Task to carry out
Check each line of the entries below for the word "aclMac", and copy out the ones that have it.
*** Source data
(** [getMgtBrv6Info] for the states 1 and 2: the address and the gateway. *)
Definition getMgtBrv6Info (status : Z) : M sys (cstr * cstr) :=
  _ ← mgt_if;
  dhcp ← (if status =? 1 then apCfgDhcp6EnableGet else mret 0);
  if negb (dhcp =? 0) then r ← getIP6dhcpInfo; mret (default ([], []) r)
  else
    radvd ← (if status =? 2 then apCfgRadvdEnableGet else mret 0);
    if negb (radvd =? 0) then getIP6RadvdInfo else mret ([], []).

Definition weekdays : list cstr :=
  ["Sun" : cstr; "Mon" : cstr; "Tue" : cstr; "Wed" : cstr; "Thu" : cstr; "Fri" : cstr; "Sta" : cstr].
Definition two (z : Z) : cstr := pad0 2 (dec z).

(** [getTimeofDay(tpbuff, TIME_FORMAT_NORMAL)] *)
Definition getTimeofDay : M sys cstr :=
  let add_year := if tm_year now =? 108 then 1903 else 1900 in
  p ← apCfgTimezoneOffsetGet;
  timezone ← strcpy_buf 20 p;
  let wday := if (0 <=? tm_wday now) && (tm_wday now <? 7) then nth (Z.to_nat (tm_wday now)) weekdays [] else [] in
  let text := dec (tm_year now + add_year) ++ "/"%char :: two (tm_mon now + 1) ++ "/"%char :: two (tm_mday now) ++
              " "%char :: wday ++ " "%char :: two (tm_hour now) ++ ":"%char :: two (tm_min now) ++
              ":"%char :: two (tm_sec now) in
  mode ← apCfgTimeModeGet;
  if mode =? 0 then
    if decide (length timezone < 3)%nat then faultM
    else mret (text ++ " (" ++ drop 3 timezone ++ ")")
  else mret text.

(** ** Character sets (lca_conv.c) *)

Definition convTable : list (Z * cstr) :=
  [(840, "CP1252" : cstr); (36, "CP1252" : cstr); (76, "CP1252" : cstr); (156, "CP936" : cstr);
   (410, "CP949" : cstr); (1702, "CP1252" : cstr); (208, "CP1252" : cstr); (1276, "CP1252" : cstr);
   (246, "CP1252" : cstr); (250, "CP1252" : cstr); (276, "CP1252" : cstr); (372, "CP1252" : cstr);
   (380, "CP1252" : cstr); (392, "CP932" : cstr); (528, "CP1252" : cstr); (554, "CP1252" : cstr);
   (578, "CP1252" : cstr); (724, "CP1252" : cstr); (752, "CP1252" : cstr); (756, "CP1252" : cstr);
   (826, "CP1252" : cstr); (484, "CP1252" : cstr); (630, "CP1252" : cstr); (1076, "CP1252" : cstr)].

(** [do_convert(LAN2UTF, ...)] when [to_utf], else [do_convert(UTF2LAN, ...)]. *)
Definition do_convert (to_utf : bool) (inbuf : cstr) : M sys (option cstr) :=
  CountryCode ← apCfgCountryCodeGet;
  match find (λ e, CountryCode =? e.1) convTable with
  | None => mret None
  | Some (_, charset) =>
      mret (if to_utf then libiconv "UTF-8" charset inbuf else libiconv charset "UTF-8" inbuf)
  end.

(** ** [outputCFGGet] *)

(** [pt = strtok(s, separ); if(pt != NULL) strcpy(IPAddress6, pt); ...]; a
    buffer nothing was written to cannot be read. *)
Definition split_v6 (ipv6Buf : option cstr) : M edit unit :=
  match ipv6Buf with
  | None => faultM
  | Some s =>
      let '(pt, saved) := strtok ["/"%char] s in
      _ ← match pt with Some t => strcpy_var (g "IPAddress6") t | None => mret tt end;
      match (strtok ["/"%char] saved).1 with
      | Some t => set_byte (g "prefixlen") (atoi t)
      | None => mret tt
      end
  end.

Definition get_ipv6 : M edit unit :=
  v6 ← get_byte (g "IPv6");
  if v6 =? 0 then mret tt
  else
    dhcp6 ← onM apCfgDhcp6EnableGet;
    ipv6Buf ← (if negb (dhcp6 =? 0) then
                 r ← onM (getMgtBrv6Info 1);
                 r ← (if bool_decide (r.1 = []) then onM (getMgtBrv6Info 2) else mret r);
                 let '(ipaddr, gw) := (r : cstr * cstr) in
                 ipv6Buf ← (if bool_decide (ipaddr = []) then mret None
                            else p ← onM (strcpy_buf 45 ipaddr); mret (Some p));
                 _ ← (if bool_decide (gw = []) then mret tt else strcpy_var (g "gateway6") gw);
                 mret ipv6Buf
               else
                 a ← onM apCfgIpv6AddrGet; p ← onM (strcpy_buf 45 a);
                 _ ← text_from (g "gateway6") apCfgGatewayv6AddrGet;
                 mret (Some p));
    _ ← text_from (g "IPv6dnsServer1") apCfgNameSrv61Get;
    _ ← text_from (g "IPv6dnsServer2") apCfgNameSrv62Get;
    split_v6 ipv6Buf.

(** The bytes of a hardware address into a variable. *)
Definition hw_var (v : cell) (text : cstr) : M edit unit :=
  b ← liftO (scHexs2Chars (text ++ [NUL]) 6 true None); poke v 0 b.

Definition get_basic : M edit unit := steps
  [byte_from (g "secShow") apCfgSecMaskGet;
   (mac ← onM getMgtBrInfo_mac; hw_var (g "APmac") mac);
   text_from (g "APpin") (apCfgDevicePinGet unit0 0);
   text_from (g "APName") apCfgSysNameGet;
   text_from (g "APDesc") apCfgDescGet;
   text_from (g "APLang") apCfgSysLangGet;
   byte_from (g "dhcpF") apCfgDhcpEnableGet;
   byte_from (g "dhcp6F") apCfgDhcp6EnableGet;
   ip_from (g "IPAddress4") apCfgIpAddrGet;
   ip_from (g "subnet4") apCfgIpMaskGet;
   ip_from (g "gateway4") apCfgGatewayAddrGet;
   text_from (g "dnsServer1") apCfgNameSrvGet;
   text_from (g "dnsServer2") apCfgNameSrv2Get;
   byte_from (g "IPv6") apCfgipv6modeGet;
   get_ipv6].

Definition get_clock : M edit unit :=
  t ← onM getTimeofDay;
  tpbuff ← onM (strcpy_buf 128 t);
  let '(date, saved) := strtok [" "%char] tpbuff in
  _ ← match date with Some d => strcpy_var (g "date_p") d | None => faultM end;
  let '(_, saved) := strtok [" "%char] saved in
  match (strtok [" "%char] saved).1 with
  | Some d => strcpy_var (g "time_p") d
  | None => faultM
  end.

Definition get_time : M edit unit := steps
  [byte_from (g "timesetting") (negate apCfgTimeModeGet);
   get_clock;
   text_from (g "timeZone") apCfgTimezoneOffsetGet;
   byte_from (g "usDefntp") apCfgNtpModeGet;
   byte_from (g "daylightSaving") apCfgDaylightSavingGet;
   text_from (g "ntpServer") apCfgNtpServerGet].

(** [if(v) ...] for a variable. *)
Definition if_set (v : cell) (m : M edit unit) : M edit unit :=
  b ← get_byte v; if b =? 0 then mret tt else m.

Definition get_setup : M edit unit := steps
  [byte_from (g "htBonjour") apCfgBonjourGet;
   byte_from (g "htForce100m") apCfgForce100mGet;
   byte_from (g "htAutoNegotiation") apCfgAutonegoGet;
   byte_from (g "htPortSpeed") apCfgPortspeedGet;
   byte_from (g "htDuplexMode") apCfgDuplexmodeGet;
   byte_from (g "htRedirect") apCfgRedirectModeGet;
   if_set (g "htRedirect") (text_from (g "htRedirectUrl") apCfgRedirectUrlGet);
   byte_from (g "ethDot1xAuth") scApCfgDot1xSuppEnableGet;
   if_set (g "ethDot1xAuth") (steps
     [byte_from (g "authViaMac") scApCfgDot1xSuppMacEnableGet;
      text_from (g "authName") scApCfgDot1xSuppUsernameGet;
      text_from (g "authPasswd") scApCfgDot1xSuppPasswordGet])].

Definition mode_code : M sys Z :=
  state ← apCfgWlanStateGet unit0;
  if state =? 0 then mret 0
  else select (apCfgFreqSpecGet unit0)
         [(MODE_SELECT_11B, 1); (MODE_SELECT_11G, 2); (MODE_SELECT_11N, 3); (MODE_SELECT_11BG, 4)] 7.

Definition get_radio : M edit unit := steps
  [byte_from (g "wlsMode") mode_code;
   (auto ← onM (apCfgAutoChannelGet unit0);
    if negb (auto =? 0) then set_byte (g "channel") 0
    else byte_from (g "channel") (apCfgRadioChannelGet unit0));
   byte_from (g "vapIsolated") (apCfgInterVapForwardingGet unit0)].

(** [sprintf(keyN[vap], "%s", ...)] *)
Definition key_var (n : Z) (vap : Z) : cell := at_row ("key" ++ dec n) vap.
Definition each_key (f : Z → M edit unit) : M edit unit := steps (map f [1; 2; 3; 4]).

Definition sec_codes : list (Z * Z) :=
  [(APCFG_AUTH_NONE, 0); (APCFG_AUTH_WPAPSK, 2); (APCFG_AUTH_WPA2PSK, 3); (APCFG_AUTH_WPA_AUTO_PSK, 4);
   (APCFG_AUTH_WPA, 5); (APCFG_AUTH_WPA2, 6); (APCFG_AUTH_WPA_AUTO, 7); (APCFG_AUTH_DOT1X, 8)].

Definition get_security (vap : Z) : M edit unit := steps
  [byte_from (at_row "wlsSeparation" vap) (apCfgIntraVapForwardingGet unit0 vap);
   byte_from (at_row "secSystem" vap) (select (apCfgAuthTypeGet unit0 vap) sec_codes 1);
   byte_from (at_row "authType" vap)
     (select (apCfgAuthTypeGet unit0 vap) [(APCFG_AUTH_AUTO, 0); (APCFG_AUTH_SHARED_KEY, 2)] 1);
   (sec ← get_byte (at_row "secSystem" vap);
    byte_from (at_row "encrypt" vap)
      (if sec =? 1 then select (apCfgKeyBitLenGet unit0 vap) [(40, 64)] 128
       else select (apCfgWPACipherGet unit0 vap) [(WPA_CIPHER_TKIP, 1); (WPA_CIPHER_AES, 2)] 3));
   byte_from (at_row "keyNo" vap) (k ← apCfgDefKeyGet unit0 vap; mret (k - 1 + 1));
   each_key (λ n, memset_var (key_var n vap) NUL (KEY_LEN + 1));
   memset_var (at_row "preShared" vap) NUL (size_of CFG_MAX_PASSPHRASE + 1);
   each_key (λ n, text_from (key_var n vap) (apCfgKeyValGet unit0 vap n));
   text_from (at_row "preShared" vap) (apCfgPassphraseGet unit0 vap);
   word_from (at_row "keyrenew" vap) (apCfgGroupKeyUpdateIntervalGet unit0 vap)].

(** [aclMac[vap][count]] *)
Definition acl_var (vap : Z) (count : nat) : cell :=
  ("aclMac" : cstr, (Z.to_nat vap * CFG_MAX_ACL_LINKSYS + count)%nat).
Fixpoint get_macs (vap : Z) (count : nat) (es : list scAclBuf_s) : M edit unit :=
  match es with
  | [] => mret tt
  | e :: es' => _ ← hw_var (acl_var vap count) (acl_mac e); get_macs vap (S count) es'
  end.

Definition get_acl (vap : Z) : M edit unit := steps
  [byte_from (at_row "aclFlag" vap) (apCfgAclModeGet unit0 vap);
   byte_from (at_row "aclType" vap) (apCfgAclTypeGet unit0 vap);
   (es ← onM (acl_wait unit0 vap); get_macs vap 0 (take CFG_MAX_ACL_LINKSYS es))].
******
Solved problem
(** [aclMac[vap][count]] *)
  ("aclMac" : cstr, (Z.to_nat vap * CFG_MAX_ACL_LINKSYS + count)%nat).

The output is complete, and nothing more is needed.